A Winning Combination
Lani Alo, program director for the Goldman Environmental Prize, said by phone from San Francisco that the jury found Williams unique because he focused on “an issue that millions of Americans knew nothing about before his work.”
“We look at Craig as someone who has the heart and character of a grass-roots leader,” Alo said.
Residents who live near Blue Grass also praise Williams.
“It is one of the greatest David-and-Goliath fights I’ve ever seen,” said author Charles Bracelen Flood, 76, of Richmond. McConnell, who has worked with Williams since arriving in the Senate in 1985, said Williams is tenacious.
“Craig has been sort of single-mindedly working on this for a lengthy period of time, and I think his determination has been a very, very important part of helping us know what’s happening there and how the community feels about it,” he said. “He’s got whistleblowers everywhere.”
Mike Parker, director of the U.S. Army Chemical Material Agency and program manager for the Assembled Chemical Weapons Alternatives, based in Aberdeen, Md., said he was initially wary of Williams.
“His reputation inside the (Defense Department) was, he was one of the wild men of the activist community who did not necessarily honestly portray all sides, he was selective in how he applied facts, he used political influence and any method and any means he could to advance his cause and stop incineration,” Parker said.
But Parker said he and Williams have developed a good relationship.
Another fan is Rep. Ben Chandler, D-6th District, where the depot is located.
“Craig knows more than I think the Department of Defense knows about what they’re doing themselves,” Chandler said.
Labor of love
Born in New York, Williams was a soldier in Vietnam, helped organize the Vietnam Veterans Against the War, was a criminal investigator for the public defender’s office in Kentucky, and owned a cabinetry business.
In 1990, groups opposing weapons incineration formed the Chemical Weapons Working Group.
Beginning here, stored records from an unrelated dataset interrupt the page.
Ltac size := unfold size31, inner_w, inner_h, TITLE_H, TASKBAR_H, PAINT_W, PAINT_H in *; lia.
Ltac words := first [assumption | by apply lit_nonzero | apply append_nonzero; words | case_match; words].
Ltac keep :=
  lazymatch goal with
  | |- keeps (calls _) => apply calls_keeps; keep
  | |- keeps (fun s => calls ?l s) => apply (calls_keeps l); keep
  | |- Forall _ (_ :: _) => constructor; keep
  | |- Forall _ [] => constructor
  | |- keeps skip => apply skip_keeps
  | |- keeps (if _ then _ else _) => apply if_keeps; keep
  | |- keeps (rect _ _ _ _ _) => apply rect_keeps; try size
  | |- keeps (line_h _ _ _ _) => apply line_keeps; try size
  | |- keeps (pixel _ _ _) => apply pixel_keeps
  | |- keeps (label _ _ _ _) => apply label_keeps; try words
  | |- keeps (display _ _ _ _) => apply display_keeps; try words
  | |- keeps (right _ _ _ _) => apply right_keeps; try words
  | |- keeps (for_range _ _ _) => apply range_keeps; intros; keep
  | |- keeps (now _) => apply now_keeps; intros; keep
  | |- _ => idtac
  end.

(** ** The background *)

Lemma screen_size : 64 <= gfx_width <= 65535 /\ 64 <= gfx_height <= 65535.
Proof. split; [apply (law_width (T := T) (J := J))|apply (law_screen_height (T := T) (J := J))]. Qed.

Lemma wall_keeps fuel y :
  0 <= y -> gfx_height - 54 - y < 8 * (Z.of_nat fuel - 1) -> y <= gfx_height - 46 -> keeps (wall_loop fuel y).
Proof.
  pose proof screen_size as [? ?]. revert y. induction fuel as [|f IH]; intros y Hy Hf Hh; [lia|]. cbn [wall_loop].
  unfold TASKBAR_H. assert (E1 : u32 (gfx_height - 54) = gfx_height - 54) by (unfold u32; rewrite Z.mod_small; lia). rewrite E1.
  destruct (Z.ltb_spec y (gfx_height - 54)); [|apply skip_keeps].
  apply seq_keeps; [keep|]. replace (u32 (y + 8)) with (y + 8) by (unfold u32; rewrite Z.mod_small; lia). apply IH; lia.
Qed.

Lemma wallpaper_keeps : keeps draw_wallpaper.
Proof.
  pose proof screen_size as [? ?]. unfold draw_wallpaper. keep. apply wall_keeps; zlia.
Qed.

Lemma icon_keeps x y name kind : nonzero name -> keeps (icon_box x y name kind).
Proof. intros Hn. unfold icon_box. keep. Qed.

Lemma icons_keeps : keeps draw_desktop_icons.
Proof. unfold draw_desktop_icons. keep; apply icon_keeps; words. Qed.

(** ** The taskbar and the menu *)

Lemma seconds_ok e : J e -> 0 <= fst (seconds e) < 10 ^ 19 /\ J (snd (seconds e)).
Proof.
  intros He. pose proof (law_ticks (T := T) (J := J) e He) as [H1 H2]. pose proof (law_frequency (T := T) (J := J) e He) as H3.
  unfold seconds. destruct (Z.eqb_spec (timer_frequency e) 0); [done|]. destruct (timer_ticks e) as [t e']. cbn [fst snd] in *.
  split; [|done]. split; [apply Z.div_pos; lia|]. apply Z.div_lt_upper_bound; [lia|]. nia.
Qed.

Lemma uptime_keeps y : keeps (draw_uptime y).
Proof.
  intros [v e] [Hv He]. unfold draw_uptime. pose proof (seconds_ok e He) as [H1 H2]. destruct (seconds e) as [sec e']. cbn [fst snd] in *.
  apply (with_keeps _ nonzero); [by apply (number_nonzero _ _ 19)| |done]. intros n Hn. keep.
Qed.

Lemma taskbar_keeps k d : desktop_ok k d -> keeps (draw_taskbar d).
Proof.
  intros Hd. pose proof screen_size as [? ?]. unfold draw_taskbar. keep; [|apply uptime_keeps]. unfold draw_task.
  apply (read_keeps _ _ window_ok); [rewrite (d_count _ _ Hd); lia|by apply (d_wins k)|]. intros w Hw. keep.
  unfold task_letter. words.
Qed.

Lemma menu_keeps d : keeps (draw_start_menu d).
Proof.
  unfold draw_start_menu. keep. unfold draw_entry. apply (read_keeps _ _ nonzero); [cbn; lia|unfold names; keep; words|].
  intros name Hname. keep.
Qed.

(** ** Windows *)

Lemma frame_keeps k d app : desktop_ok k d -> 0 <= app < 7 -> keeps (draw_window_frame d app).
Proof.
  intros Hd Ha. unfold draw_window_frame.
  apply (read_keeps _ _ window_ok); [rewrite (d_count _ _ Hd); lia|by apply (d_wins k)|]. intros w [? ? ? ? Ht].
  destruct (negb (visible w)); [apply skip_keeps|]. keep.
Qed.

Lemma terminal_keeps k d w : desktop_ok k d -> window_ok w -> keeps (draw_terminal d w).
Proof.
  intros Hd [? ? ? ? Ht]. unfold draw_terminal. keep; [|by apply (d_cmd k)]. unfold draw_line.
  pose proof (d_rows _ _ Hd). apply (read_keeps _ _ (fits 76)); [rewrite (d_lines _ _ Hd); lia|by apply (d_texts k)|].
  intros t [Htext _]. by apply label_keeps.
Qed.

Lemma files_keeps w : window_ok w -> keeps (draw_files w).
Proof. intros [? ? ? ? Ht]. unfold draw_files. keep; apply icon_keeps; words. Qed.

Lemma notes_loop_ok l left bottom x y col v e :
  nonzero l -> world_ok (v, e) -> safe T (notes_loop l left bottom x y col (v, e)) (fun '(_, s) => world_ok s).
Proof.
  intros Hl [Hv He]. cbn [fst snd] in *. revert x y col e He. induction Hl as [|c l Hc _ IH]; intros x y col e He; cbn [notes_loop]; [done|].
  case_if; [done|]. destruct (if (c =? LF) || (58 <? col) then _ else _) as [[x1 y1] col1]. case_if; [by apply IH|].
  eapply safe_bind; [apply law_text; (apply word32_u32 || by repeat constructor || lia || done)|].
  intros [adv e'] [_ He']. by apply IH.
Qed.

Lemma notes_keeps k d w : desktop_ok k d -> window_ok w -> keeps (draw_notes d w).
Proof.
  intros Hd [? ? ? ? Ht]. unfold draw_notes. keep. intros [v e] Hw.
  eapply safe_bind; [apply notes_loop_ok; [by apply (d_notes k)|done]|]. intros [[x y] s] Hs. apply rect_keeps; [size|size|done].
Qed.

Lemma picture_keeps k d w : desktop_ok k d -> window_ok w -> keeps (draw_paint d w).
Proof.
  intros Hd [? ? ? ? Ht]. unfold draw_paint. pose proof (canvas_of_ok w) as [Cw Ch].
  assert (C : 0 <= c_w (canvas_of w) /\ 0 <= c_h (canvas_of w)) by (unfold canvas_of; cbn [c_w c_h]; split; case_if; size).
  keep. rename i into yy, H into Hy, i0 into xx, H0 into Hx.
  apply (read_keeps _ _ (fun _ => True)); [rewrite (d_paint _ _ Hd); unfold paint_size, PAINT_W, PAINT_H in *; lia|by apply Forall_true|].
  intros p _ s Hs. case_if; [done|]. by apply pixel_keeps.
Qed.

Lemma engine_nonzero : nonzero engine_line.
Proof.
  unfold engine_line. pose proof (law_version (T := T) (D := D) (J := J) (room := room)) as Hv. words.
Qed.

Lemma web_keeps x y w h :
  w <= widest room -> is_int h -> Forall is_int [x + 18; y + 10; w - 36; h - 20] -> h <= 1073741824 -> keeps (vela_paint x y w h).
Proof.
  intros Hw Hh Ha Hb [v e] [Hv He]. eapply safe_mono; [by apply (paint_ok T D J room)|]. intros [v' e'] (H1 & H2 & _). done.
Qed.

Lemma browser_keeps w : window_ok w -> keeps (draw_browser w).
Proof.
  intros [? ? ? ? Ht] s Hs. pose proof Hs as [Hv _]. unfold draw_browser.
  pose proof (url_text T D J room (fst s) Hv) as [Hu _]. pose proof (s_status _ _ _ _ _ Hv) as [Hst _]. pose proof engine_nonzero as He.
  unfold vela_url, vela_status. set (bx := inner_x w). set (by_ := inner_y w).
  assert (Hbx : -999 <= bx <= 65536) by (unfold bx, inner_x; lia). assert (Hby : -957 <= by_ <= 65578) by (unfold by_, inner_y; size).
  match goal with |- safe _ (calls ?l s) _ => enough (Hk : keeps (calls l)) by by apply Hk end.
  pose proof (law_widest (T := T) (D := D) (J := J) (room := room)).
  keep; [case_if; size|]. apply web_keeps; unfold is_int; try size. repeat (constructor; [unfold is_int; size|]). constructor.
Qed.

Lemma address_nonzero ip : Forall (fun b => 0 <= b < 256) ip -> returns (iptext ip 32) nonzero.
Proof. intros H. destruct (iptext_spec ip 32 H) as (t & E1 & [Ht _]); [lia|]. by exists t. Qed.

Lemma network_keeps d w : window_ok w -> keeps (draw_network d w).
Proof.
  intros [? ? ? ? Ht]. unfold draw_network. keep.
  - pose proof (law_driver (T := T) (J := J) _ H). words.
  - eapply (with_keeps _ nonzero); [by apply address_nonzero, (law_ipv4 (T := T) (J := J))|]. intros v Hv. keep.
  - eapply (with_keeps _ nonzero); [by apply address_nonzero, (law_gateway (T := T) (J := J))|]. intros v Hv. keep.
  - pose proof (law_packets (T := T) (J := J) _ H) as [H1 H2].
    eapply (with_keeps _ nonzero); [apply (number_nonzero _ _ 20); lia|]. intros r Hr.
    eapply (with_keeps _ nonzero); [apply (number_nonzero _ _ 20); lia|]. intros t Ht'. keep.
Qed.

Lemma about_keeps w : window_ok w -> keeps (draw_about arch w).
Proof.
  intros [? ? ? ? Ht]. unfold draw_about. keep.
  - apply Forall_app. split; [words|done].
  - pose proof (law_free (T := T) (J := J) _ H) as Hf.
    eapply (with_keeps _ nonzero); [apply (number_nonzero _ _ 20); zlia|]. intros n Hn. keep.
Qed.

Lemma content_keeps k d app : desktop_ok k d -> 0 <= app < 7 -> keeps (draw_window_content arch d app).
Proof.
  intros Hd Ha. unfold draw_window_content.
  apply (read_keeps _ _ window_ok); [rewrite (d_count _ _ Hd); lia|by apply (d_wins k)|]. intros w Hw s Hs.
  case_if; [by apply (terminal_keeps k)|]. case_if; [by apply files_keeps|]. case_if; [by apply (notes_keeps k)|].
  case_if; [by apply (picture_keeps k)|]. case_if; [by apply browser_keeps|]. case_if; [by apply network_keeps|by apply about_keeps].
Qed.

Lemma windows_keeps k d : desktop_ok k d -> keeps (draw_windows arch d).
Proof.
  intros Hd. unfold draw_windows. keep. rename i0 into app.
  apply (read_keeps _ _ window_ok); [rewrite (d_count _ _ Hd); lia|by apply (d_wins k)|]. intros w Hw s Hs.
  case_if; [|done]. revert s Hs. apply (seq_keeps (draw_window_frame d app)); [by apply (frame_keeps k)|by apply (content_keeps k)].
Qed.

Lemma draw_all_keeps k d : desktop_ok k d -> keeps (draw_all arch d).
Proof.
  intros Hd. unfold draw_all. keep; [apply wallpaper_keeps|apply icons_keeps|by apply (windows_keeps k)|apply menu_keeps|by apply (taskbar_keeps k)].
Qed.

(** ** The cursor *)

Definition state_ok (k : Z) (s : desktop * world) : Prop := desktop_ok k (fst s) /\ world_ok (snd s).

Lemma set_cursor_ok k u s x y d : desktop_ok k d -> length u = 384%nat -> desktop_ok k (set_cursor u s x y d).
Proof. by intros [] ?; split. Qed.

Lemma restore_ok k s : state_ok k s -> safe T (cursor_restore s) (state_ok k).
Proof.
  destruct s as [d w]. intros [Hd Hw]. cbn [fst snd] in *. unfold cursor_restore. case_if; [done|].
  eapply safe_bind.
  - apply (range_keeps 24 0); [|exact Hw]. intros y Hy. apply range_keeps. intros x Hx.
    apply (read_keeps _ _ (fun _ => True)); [rewrite (d_under _ _ Hd); lia|by apply Forall_true|]. intros raw _ s Hs.
    apply (on_keeps (gfx_put_raw _ _ raw)); [|done]. intros e He. apply law_put_raw; apply word32_u32 || done.
  - intros w' Hw'. split; [|done]. apply set_cursor_ok; [done|by apply (d_under k)].
Qed.

Lemma capture_ok k s : state_ok k s -> safe T (cursor_capture s) (state_ok k).
Proof.
  destruct s as [d [v e]]. intros [Hd Hw]. cbn [fst snd] in *. unfold cursor_capture.
  eapply (safe_bind _ _ _ (fun u => length u = 384%nat)).
  - apply (for_range_safe T (fun _ u => length u = 384%nat)); [|by apply (d_under k)]. intros y u Hy Hu.
    apply (for_range_safe T (fun _ u => length u = 384%nat)); [|done]. intros x u' Hx Hu'.
    eapply safe_bind; [apply (law_get_raw (T := T) (J := J)); (apply word32_u32 || apply Hw)|]. intros raw _.
    rewrite wr_Some by lia. cbn [ub safe]. by rewrite length_insert.
  - intros u Hu. split; [|done]. by apply set_cursor_ok.
Qed.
Its logical head was Williams, the father of four children and grandfather of four.
At first, Williams worked out of his house, living on wife Teri’s income and small donations. Today, the group’s $195,000 annual budget, including Williams’ salary of less than $40,000, is supported by grants from foundations. According to the group’s 2004 tax return, it received $1.1 million in gifts, grants and contributions from 2000 through 2003.
Williams and three other paid staff members work out of a second-floor office space above shops in Berea’s College Square.
Despite praise for his political skills, running for office “is not my bag,” Williams said.
“I’ll probably take up a cause of something I perceive to be of shorter duration,” he said.